HOW TO COMPLETE THIS TASK: Produce as output only the lines below starting at the line with "rewrite Hsent in" and continuing through the line with "rewrite (Heq (length", each one exactly as written.

_ _ _ _ _

(** What is on the stream: the frames of the accepted data, and at most the
    beginning of one frame more, while a call writes it or after it broke
    off. *)
Lemma direct_frames (d0 d : DirectSink) :
  d_encoder d0 = U16Be → d_calls d0 = ∅ → d_lock d0 = None → d_accepted d0 = [] →
  rtc (dstep write write_vectored) d0 d →
  ∃ frames part more, Forall2 u16be_frame (d_accepted d) frames ∧
    sent (d_stream d) = sent (d_stream d0) ++ concat frames ++ part ∧
    match more with
    | Some (data, b) => u16be_frame data b ∧ part `prefix_of` b ∧ (d_lock d = None → d_cancelled d = true)
    | None => part = []
    end.
Proof.
  intros He Hc Hl Ha Hs.
  destruct (dsteps_inv write write_vectored write_all sent (sent (d_stream d0)) U16Be d0 d Hs)
    as (frames & part & [He' Ha' Hs' Hw Hh Hlk]).
  { exists [], []. split; [done|by rewrite Ha|by rewrite !app_nil_r|by rewrite Hc; intros *; rewrite lookup_empty..|].
    rewrite Hl. by left. }
  exists frames, part. destruct (d_lock d) as [id|] eqn:Hlock.
  - destruct Hlk as (data & f & s & _ & Hfr). exists (Some (data, part ++ f ++ s)).
    split_and!; [done|done|done|by apply prefix_app_r|done].
  - destruct Hlk as [->|(Hcan & data & b & Hfr & Hp)]; [by exists None|]. by exists (Some (data, b)).
Qed.

(** C11: However many tasks write to a direct sink with the length-prefix
    encoder, wait for its lock, are cancelled or give up waiting, and however
    the stream takes its bytes and they are cut into reads at the other end,
    the dispatcher there is handed the data of every call that returned [Ok],
    each once and in order, and at most one packet more: that of a call under
    way, or of one after which the sink is cancelled. *)
Theorem direct_data_dispatched (d0 d : DirectSink) chunks addr x :
  d_encoder d0 = U16Be → d_calls d0 = ∅ → d_lock d0 = None → d_accepted d0 = [] →
  rtc (dstep write write_vectored) d0 d →
  sent (d_stream d) = sent (d_stream d0) ++ concat chunks →
  Forall (λ chunk, chunk ≠ [] ∧ Forall byte_ok chunk ∧ (N.of_nat (length chunk) ≤ MAX_BUF_SIZE - 65536)%N) chunks →
  ∃ more, length more ≤ 1 ∧ (d_lock d = None → d_cancelled d = false → more = []) ∧
    handle_tcp dispatch_owned dispatcher_close feed_owned addr s0 x ((Data <$> chunks) ++ [Data []]) =
    let '(x1, res) := deliver (λ x pkt, dispatch_owned x pkt addr TCP) x (d_accepted d ++ more) in
    match res with
    | Ok _ => let '(x2, r) := dispatcher_close x1 addr TCP in (Some r, x2)
    | Err e => (Some (Err e), x1)
    end.
Proof.
  intros He Hc Hl Ha Hs Hsent Hch.
  destruct (direct_frames d0 d He Hc Hl Ha Hs) as (frames & part & more & Hf & Hst & Hm).
  rewrite Hsent in Hst. apply app_inv_head in Hst. pose proof (Forall2_length _ _ _ Hf) as Hlen.
  destruct more as [[data b]|].
  - destruct Hm as (Hfb & Hp & Hcan).
    destruct (frames_dispatched dispatch_owned dispatcher_close s0 holds feed_owned
      (d_accepted d ++ [data]) (frames ++ [b]) chunks addr x) as (k & Hk & Hj & Heq & ->); [|by rewrite Hst, concat_app; simpl;
      rewrite app_nil_r; apply prefix_app|done|].
    { apply Forall2_app; [done|by repeat constructor]. }
    rewrite length_app in *. simpl in *.
    assert (length (d_accepted d) ≤ k) as Hle.
    { apply Hj; [lia|]. rewrite Hlen, take_app_length, Hst. by apply prefix_app_r. }
    exists (take (k - length (d_accepted d)) [data]). split_and!; [rewrite length_take; lia| |].
    + intros Hlk Hcn. rewrite Hcan in Hcn by done. done.
    + rewrite take_app. by rewrite (take_ge (d_accepted d)) by lia.
  - subst part. rewrite app_nil_r in Hst.
    destruct (frames_dispatched dispatch_owned dispatcher_close s0 holds feed_owned
      (d_accepted d) frames chunks addr x Hf) as (k & Hk & _ & Heq & ->); [by rewrite Hst|done|].
    rewrite (Heq (length (d_accepted d))); [|done|by rewrite Hlen, firstn_all].
    exists []. split_and!; [simpl; lia|done|]. by rewrite app_nil_r, take_ge.
Qed.
End end_to_end.
Lemma conn_close_fresh f e id : fresh e → fresh (conn_close f e id).2.
Proof.
  intros Hf j. destruct (decide (j = id)) as [->|Hne].
  - unfold conn_close. destruct (conns e !! id) as [c|] eqn:Hc; [|simpl; intros Hin; by destruct (Hf id Hin) as [? ?]; congruence].
    assert (c_owner_registered c = false → id ∉ active e) as Hreg.
    { intros Ho Hin. destruct (Hf id Hin) as [k Hk]. rewrite Hk in Hc. by injection Hc as <-. }
    unfold finalize_owner. destruct (c_completed c), (c_owner_registered c); simpl; set_solver.
  - rewrite conn_close_other by done. intros Hin. apply Hf. revert Hin. unfold conn_close, finalize_owner.
    destruct (conns e !! id) as [c|]; [|done]. destruct (c_completed c), (c_owner_registered c); simpl; set_solver.
Qed.

Lemma close_pass_fresh f e ids : fresh e → fresh (close_pass f e ids).
Proof.
  revert e. induction ids as [|id ids IH]; intros e Hf; [done|]. apply IH. by apply conn_close_fresh.
Qed.

Lemma begin_conn_close_fresh e id : fresh e → fresh (begin_conn_close e id).
Proof.
  intros Hf. unfold begin_conn_close. destruct (conns e !! id) as [c|] eqn:Hc; [|done].
  destruct (c_completed c) eqn:Hcc; [done|]. intros j Hj. simpl in *. destruct (Hf j Hj) as [k Hk].
  destruct (decide (j = id)) as [->|Hne]; [|rewrite lookup_insert_ne by done; eauto].
  rewrite lookup_insert_eq. rewrite Hk in Hc. injection Hc as <-. by eexists.
Qed.

Lemma close_connections_fresh f e e' : fresh e → close_connections f 1 e = Some e' → fresh e'.
Proof.
  intros Hf. cbn [close_connections]. case_decide; [by intros [= <-]|].
  case_decide; [|done]. intros [= <-]. by apply close_pass_fresh.
Qed.

Lemma close_writer_fresh sh e : fresh e → fresh (close_writer sh e).
Proof. unfold close_writer. simpl. by destruct (writer_closed e). Qed.

Lemma alloc_fresh e : endpoint_ok e → fresh e → fresh (alloc_conn e).2.
Proof.
  intros Hok Hf. assert (next_connection_id e ∉ active e) as Hni.
  { intros (c & Hc & _)%(eo_active e Hok). apply (eo_ids e Hok) in Hc. lia. }
  intros j Hj. simpl in *. rewrite lookup_insert_ne by (intros <-; done). by apply Hf.
Qed.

_ _ _ _ _

SOLUTION TO THIS PROBLEM:
  rewrite Hsent in Hst. apply app_inv_head in Hst. pose proof (Forall2_length _ _ _ Hf) as Hlen.
  destruct more as [[data b]|].
  - destruct Hm as (Hfb & Hp & Hcan).
    destruct (frames_dispatched dispatch_owned dispatcher_close s0 holds feed_owned
      (d_accepted d ++ [data]) (frames ++ [b]) chunks addr x) as (k & Hk & Hj & Heq & ->); [|by rewrite Hst, concat_app; simpl;
      rewrite app_nil_r; apply prefix_app|done|].
    { apply Forall2_app; [done|by repeat constructor]. }
    rewrite length_app in *. simpl in *.
    assert (length (d_accepted d) ≤ k) as Hle.
    { apply Hj; [lia|]. rewrite Hlen, take_app_length, Hst. by apply prefix_app_r. }
    exists (take (k - length (d_accepted d)) [data]). split_and!; [rewrite length_take; lia| |].
    + intros Hlk Hcn. rewrite Hcan in Hcn by done. done.
    + rewrite take_app. by rewrite (take_ge (d_accepted d)) by lia.
  - subst part. rewrite app_nil_r in Hst.
    destruct (frames_dispatched dispatch_owned dispatcher_close s0 holds feed_owned
      (d_accepted d) frames chunks addr x Hf) as (k & Hk & _ & Heq & ->); [by rewrite Hst|done|].
    rewrite (Heq (length (d_accepted d))); [|done|by rewrite Hlen, firstn_all].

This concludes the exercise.